Referring to FIG. 5 and FIG. 6 together, in the cross section shown in FIG. 4, the light emitted by the light source 10 is reflected by the first side 23 and the second side 24 of the lens 20 to be emitted to the light exit surface 22, and the light is emitted. Upon refraction through the convex portion 225 of the light exit surface 22, the light converges. In the cross section shown in FIG. 3, the light emitted from the light source 10 is diverged through the light incident surface 211, enters the lens 20, and is further diverged by the light exit surface 22 of the lens 20. Thereby, the finally output light is stretched in a direction parallel to the long side 213 of the lens 20, and is compressed in a direction parallel to the short side 214 of the lens 20, thereby correcting the circular light field of the light source 10 into a rectangular light. field. Therefore, when the light source module 100 is used to fabricate the lamp tube, when the light source module 100 is linearly arranged in a direction parallel to the long side 213 of the rectangle, the diffusion of the lens 20 can increase the diffusion of the light source 10 in the arrangement direction. angle. Therefore, the lamp can only achieve a uniform illumination effect with a small amount of the light source 10, thereby contributing to cost reduction.

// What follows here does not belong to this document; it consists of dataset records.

(** The decimals of [nd] digits next to [p / q], if one of them reads
    back as [a]: its digits and the place of its decimal point. *)
Definition candidate (a : t) (p q dp nd : Z) : option (Z * Z) :=
  let k := nd - dp in
  let x := if 0 <=? k then p * 10 ^ k else p in
  let y := if 0 <=? k then q else q * 10 ^ (- k) in
  let lo := x / y in
  let hi := lo + 1 in
  let back d := if 0 <=? k then of_ratio d (10 ^ k) else of_ratio (d * 10 ^ (- k)) 1 in
  let pick d := Some (strip_zeros 400 d, digits_count d - k) in
  match (0 <? lo) && eqb (back lo) a, eqb (back hi) a with
  | true, false => pick lo
  | false, true => pick hi
  | true, true =>
      match 2 * (x mod y) ?= y with
      | Lt => pick lo
      | Gt => pick hi
      | Eq => if Z.even lo then pick lo else pick hi
      end
  | false, false => None
  end.

Fixpoint shortest (fuel : nat) (a : t) (p q dp nd : Z) : Z * Z :=
  match fuel with
  | O => (0, 0)
  | S f =>
      match candidate a p q dp nd with
      | Some r => r
      | None => shortest f a p q dp (nd + 1)
      end
  end.

Definition zeros (n : Z) : string :=
  string_of_list_ascii (repeat "0"%char (Z.to_nat n)).

Definition repr (a : t) : string :=
  if num a =? 0 then "0.0"
  else
    let p := Z.abs (num a) in
    let q := denominator a in
    let (d, dp) := shortest 17 (mk p (scale a)) p q (decimal_point p q) 1 in
    let ds := str_of_int d in
    let n := Z.of_nat (String.length ds) in
    (if num a <? 0 then "-" else "") +++
    (if (dp <=? - 4) || (16 <? dp) then
       String.substring 0 1 ds +++
       (if 1 <? n then "." +++ String.substring 1 (String.length ds - 1) ds else "") +++
       "e" +++ (if dp - 1 <? 0 then "-" else "+") +++
       (if Z.abs (dp - 1) <? 10 then "0" else "") +++ str_of_int (Z.abs (dp - 1))
     else if dp <=? 0 then "0." +++ zeros (- dp) +++ ds
     else if n <=? dp then ds +++ zeros (dp - n) +++ ".0"
     else String.substring 0 (Z.to_nat dp) ds +++ "." +++
          String.substring (Z.to_nat dp) (String.length ds - Z.to_nat dp) ds).

End Float.

(** [str] of a float and the [.2f] format, as the report prints them. *)
Definition str_of_float (f : Float.t) : string := Float.repr f.
Definition format_2f (f : Float.t) : string := Float.fixed2 f.

(** A Python number in a record: an [int] or a [float]. *)
Inductive number : Type :=
| PyInt (z : Z)
| PyFloat (f : Float.t).

(** The integer a number stands for, if it is integral. *)
Definition integral (n : number) : option Z :=
  match n with
  | PyInt z => Some z
  | PyFloat f => match Float.scale f with O => Some (Float.num f) | S _ => None end
  end.

(* ------------------------------------------------------------------ *)
(** ** Records of the three inputs and of the aggregate *)

Module Employee.
Record t : Type := mk { employee_id : Z; position : string }.
End Employee.

Module Project.
Record t : Type := mk { project_id : Z; employee_id : Z; hours_worked : Z }.
End Project.

Module Rate.
Record t : Type := mk { position : string; rate_per_hour : Z }.
End Rate.

(** A row of the aggregate: [total_hours] is a sum of integers,
    [total_payment] an [int] or a [float] by the type of its column. *)
Module Fot.
Record t : Type := mk { project_id : Z; total_hours : Z; total_payment : number }.
End Fot.

(** A row of table [project_fot]; the two REAL columns hold doubles. *)
Module Stored.
Record t : Type := mk {
  id : Z;
  project_id : Z;
  total_hours : Float.t;
  total_payment : Float.t;
  analysis_date : string
}.
End Stored.

(** The three data columns of a row of the table. *)
Module Values.
Record t : Type := mk {
  project_id : Z;
  total_hours : Float.t;
  total_payment : Float.t
}.
End Values.

(** The XCom store, one slot per key the tasks push.  A key that was never
    pushed pulls as [None]. *)
Record XCom : Type := mkXCom {
  employees_data : option (list Employee.t);
  projects_data : option (list Project.t);
  rates_data : option (list Rate.t);
  fot_stats : option (list Fot.t);
  report : option string;
  report_file_path : option string;
  csv_file_path : option string;
  result_data : option (list Stored.t)
}.

Definition empty_xcom : XCom :=
  mkXCom None None None None None None None None.

Definition push_fot_stats (v : list Fot.t) (x : XCom) : XCom :=
  mkXCom (employees_data x) (projects_data x) (rates_data x) (Some v)
         (report x) (report_file_path x) (csv_file_path x) (result_data x).

Definition extracted (e : list Employee.t) (p : list Project.t)
    (r : list Rate.t) : XCom :=
  mkXCom (Some e) (Some p) (Some r) None None None None None.

(* ------------------------------------------------------------------ *)
(** ** The pandas operations [transform_data] uses *)

(** [pd.DataFrame(records)]: the rows; [None] gives the empty frame.  A
    frame built from no record has no column at all. *)
Definition DataFrame {A} (records : option (list A)) : list A :=
  match records with Some l => l | None => [] end.

Definition has_columns {A} (df : list A) : bool :=
  match df with [] => false | _ :: _ => true end.

Section Merge.
Context {L R K : Type}.
Variable eqb : K -> K -> bool.
Variable key_l : L -> option K.
Variable key_r : R -> K.

Definition matches (l : L) (right : list R) : list R :=
  match key_l l with
  | Some k => filter (fun r => eqb k (key_r r)) right
  | None => []
  end.

(** [pd.merge(left, right, how='left')]: every left row is kept, in order,
    once per matching right row, and once with nulls when none matches. *)
Definition merge_left (left : list L) (right : list R) : list (L * option R) :=
  flat_map (fun l =>
              match matches l right with
              | [] => [(l, None)]
              | ms => map (fun r => (l, Some r)) ms
              end) left.
End Merge.


(** The frame after both merges: the assignment, its roster row and its
    rate row. *)
Definition merged_row : Type := (Project.t * option Employee.t) * option Rate.t.

Definition col_project_id (m : merged_row) : Z := Project.project_id (fst (fst m)).
Definition col_hours_worked (m : merged_row) : Z := Project.hours_worked (fst (fst m)).
Definition col_position (m : Project.t * option Employee.t) : option string :=
  option_map Employee.position (snd m).
Definition col_rate_per_hour (m : merged_row) : option Z :=
  option_map Rate.rate_per_hour (snd m).

Definition merge_employees (projects_df : list Project.t)
    (employees_df : list Employee.t) : list (Project.t * option Employee.t) :=
  merge_left Z.eqb (fun p => Some (Project.employee_id p)) Employee.employee_id
             projects_df employees_df.

Definition merge_rates (merged_df : list (Project.t * option Employee.t))
    (rates_df : list Rate.t) : list merged_row :=
  merge_left String.eqb col_position Rate.position merged_df rates_df.

Definition merged (employees_df : list Employee.t) (rates_df : list Rate.t)
    (projects_df : list Project.t) : list merged_row :=
  merge_rates (merge_employees projects_df employees_df) rates_df.

(** The types of the numeric columns. *)
Inductive dtype : Type := int64 | float64 | object.

(** The column [pd.DataFrame(records)] makes of integer cells. *)
Definition infer_dtype (cells : list Z) : dtype :=
  if forallb in_int64 cells then int64 else object.

Definition is_null {A} (c : option A) : bool :=
  match c with None => true | Some _ => false end.

(** A column that a left merge takes from the right frame: a row without
    a match holds NaN there, which turns an int64 column into float64. *)
Definition merged_dtype (right : dtype) (cells : list (option Z)) : dtype :=
  match right with
  | int64 => if existsb is_null cells then float64 else int64
  | other => other
  end.

Definition product_dtype (a b : dtype) : dtype :=
  match a, b with
  | int64, int64 => int64
  | int64, float64 => float64
  | _, _ => object
  end.

Definition hours_dtype (projects_df : list Project.t) : dtype :=
  infer_dtype (map Project.hours_worked projects_df).

Definition rate_dtype (rates_df : list Rate.t) (merged_df : list merged_row) : dtype :=
  merged_dtype (infer_dtype (map Rate.rate_per_hour rates_df))
               (map col_rate_per_hour merged_df).

Definition payment_dtype (projects_df : list Project.t) (rates_df : list Rate.t)
    (merged_df : list merged_row) : dtype :=
  product_dtype (hours_dtype projects_df) (rate_dtype rates_df merged_df).

(** One cell of [hours_worked * rate_per_hour] in a column of type [dt]:
    the 64-bit product, the product of the two doubles, or Python's. *)
Definition multiply (dt : dtype) (hours rate : Z) : number :=
  match dt with
  | int64 => PyInt (wrap64 (hours * rate))
  | float64 => PyFloat (Float.mul (Float.of_int hours) (Float.of_int rate))
  | object => PyInt (hours * rate)
  end.

(** [merged_df['hours_worked'] * merged_df['rate_per_hour']]: null when the
    rate is. *)
Definition col_payment (dt : dtype) (m : merged_row) : option number :=
  option_map (multiply dt (col_hours_worked m)) (col_rate_per_hour m).

(** Exact sums, nulls skipped: what Python's integers add up to in a
    column of type [object], and what the machine sums below are compared
    with. *)
Definition sum (l : list Z) : Z := fold_right Z.add 0 l.

Definition sum_skipna (l : list (option Z)) : Z :=
  fold_right (fun c acc => match c with Some v => v + acc | None => acc end) 0 l.

(** The group sum of an int64 column: a 64-bit accumulator. *)
Definition sum_int64 (l : list Z) : Z :=
  fold_left (fun acc val => wrap64 (acc + val)) l 0.

(** The group sum of a float64 column: NaN is skipped, and the doubles are
    added with Kahan's compensation (an all-null group sums to 0.0). *)
Definition kahan_add (state : Float.t * Float.t) (val : Float.t)
    : Float.t * Float.t :=
  let (sumx, compensation) := state in
  let y := Float.sub val compensation in
  let t := Float.add sumx y in
  (t, Float.sub (Float.sub t sumx) y).

Definition sum_float64 (l : list (option Float.t)) : Float.t :=
  fst (fold_left (fun state c =>
                    match c with
                    | Some val => kahan_add state val
                    | None => state
                    end) l (Float.zero, Float.zero)).

Definition int_cell (c : option number) : option Z :=
  match c with Some (PyInt z) => Some z | _ => None end.
Definition float_cell (c : option number) : option Float.t :=
  match c with Some (PyFloat f) => Some f | _ => None end.

Fixpoint present {A} (l : list (option A)) : list A :=
  match l with
  | [] => []
  | Some a :: rest => a :: present rest
  | None :: rest => present rest
  end.

Definition column_sum (dt : dtype) (cells : list (option number)) : number :=
  match dt with
  | int64 => PyInt (sum_int64 (present (map int_cell cells)))
  | float64 => PyFloat (sum_float64 (map float_cell cells))
  | object => PyInt (sum_skipna (map int_cell cells))
  end.

(** The group keys of [groupby('project_id')]: distinct, ascending. *)
Fixpoint insert_key (k : Z) (keys : list Z) : list Z :=
  match keys with
  | [] => [k]
  | h :: t =>
      if k <? h then k :: keys
      else if k =? h then keys
      else h :: insert_key k t
  end.

Definition group_keys (col : list Z) : list Z := fold_right insert_key [] col.

Definition group (df : list merged_row) (k : Z) : list merged_row :=
  filter (fun m => col_project_id m =? k) df.

Definition group_total_hours (hours : dtype) (df : list merged_row) (k : Z) : Z :=
  match hours with
  | int64 => sum_int64 (map col_hours_worked (group df k))
  | _ => sum (map col_hours_worked (group df k))
  end.

Definition group_total_payment (payment : dtype) (df : list merged_row) (k : Z)
    : number :=
  column_sum payment (map (col_payment payment) (group df k)).

(** [groupby('project_id').agg(total_hours=..., total_payment=...)
    .reset_index()], on a frame whose [hours_worked] and [payment] columns
    have the given types. *)
Definition groupby_agg (hours payment : dtype) (df : list merged_row)
    : list Fot.t :=
  map (fun k => Fot.mk k (group_total_hours hours df k)
                       (group_total_payment payment df k))
      (group_keys (map col_project_id df)).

The technical and technical features of the present invention have been disclosed as above, and those skilled in the art can still make various substitutions and modifications without departing from the spirit and scope of the invention. Therefore, the scope of the present invention should be construed as being limited by the scope of the appended claims

no

100‧‧‧Light source module

20‧‧‧ lens

21‧‧‧ bottom

22‧‧‧Glossy

23‧‧‧ first side

Claims (8)

A lens comprising:
Bottom surface
a light incident surface, the light incident surface being a curved surface that is recessed from the center of the bottom surface toward the inside of the lens;
a light-emitting surface, the light-emitting surface is opposite to the bottom surface, the light-emitting surface includes a concave surface at a center of the top portion and a convex surface at a periphery of the concave surface, the concave surface is recessed toward the light-incident surface, and the convex surface is convex outwardly away from the light-incident surface; a side surface, wherein the side surface is a total reflection surface, and includes a first side surface and a second side surface extending from opposite sides of the bottom surface toward the light emitting surface, and a third side surface and a fourth side surface extending from the opposite sides of the bottom surface toward the light emitting surface. The first side surface and the second side surface are inclined surfaces, and the first side surface and the second side surface are gradually inclined outward in a direction from the bottom surface to the light exit surface, and the third side surface and the fourth side surface are perpendicular to the bottom surface. The lens of claim 1, wherein the bottom surface is a rectangle comprising two opposite long sides and two short sides between the two long sides, the first side and the second side The side surface is respectively connected to the long side of the bottom surface and the light emitting surface, and the third side surface and the fourth side surface are respectively connected to the short side of the bottom surface and the light emitting surface. The lens according to claim 2, wherein the long side of the rectangle extends in a first direction, the short side extends in a second direction, and the length of the lens in the first direction is greater than The length in the two directions. The lens of claim 1, wherein the light incident surface is an ellipsoid. The lens of claim 4, wherein the central axis of the light incident surface coincides with the optical axis of the lens. A light source module comprising a light source and a lens according to any one of claims 1 to 5. The light source module of claim 6, wherein the light source is a light emitting diode, and the light emitting diode is disposed opposite to the light incident surface. The light source module of claim 7, wherein a central axis of the light emitting diode coincides with an optical axis of the lens.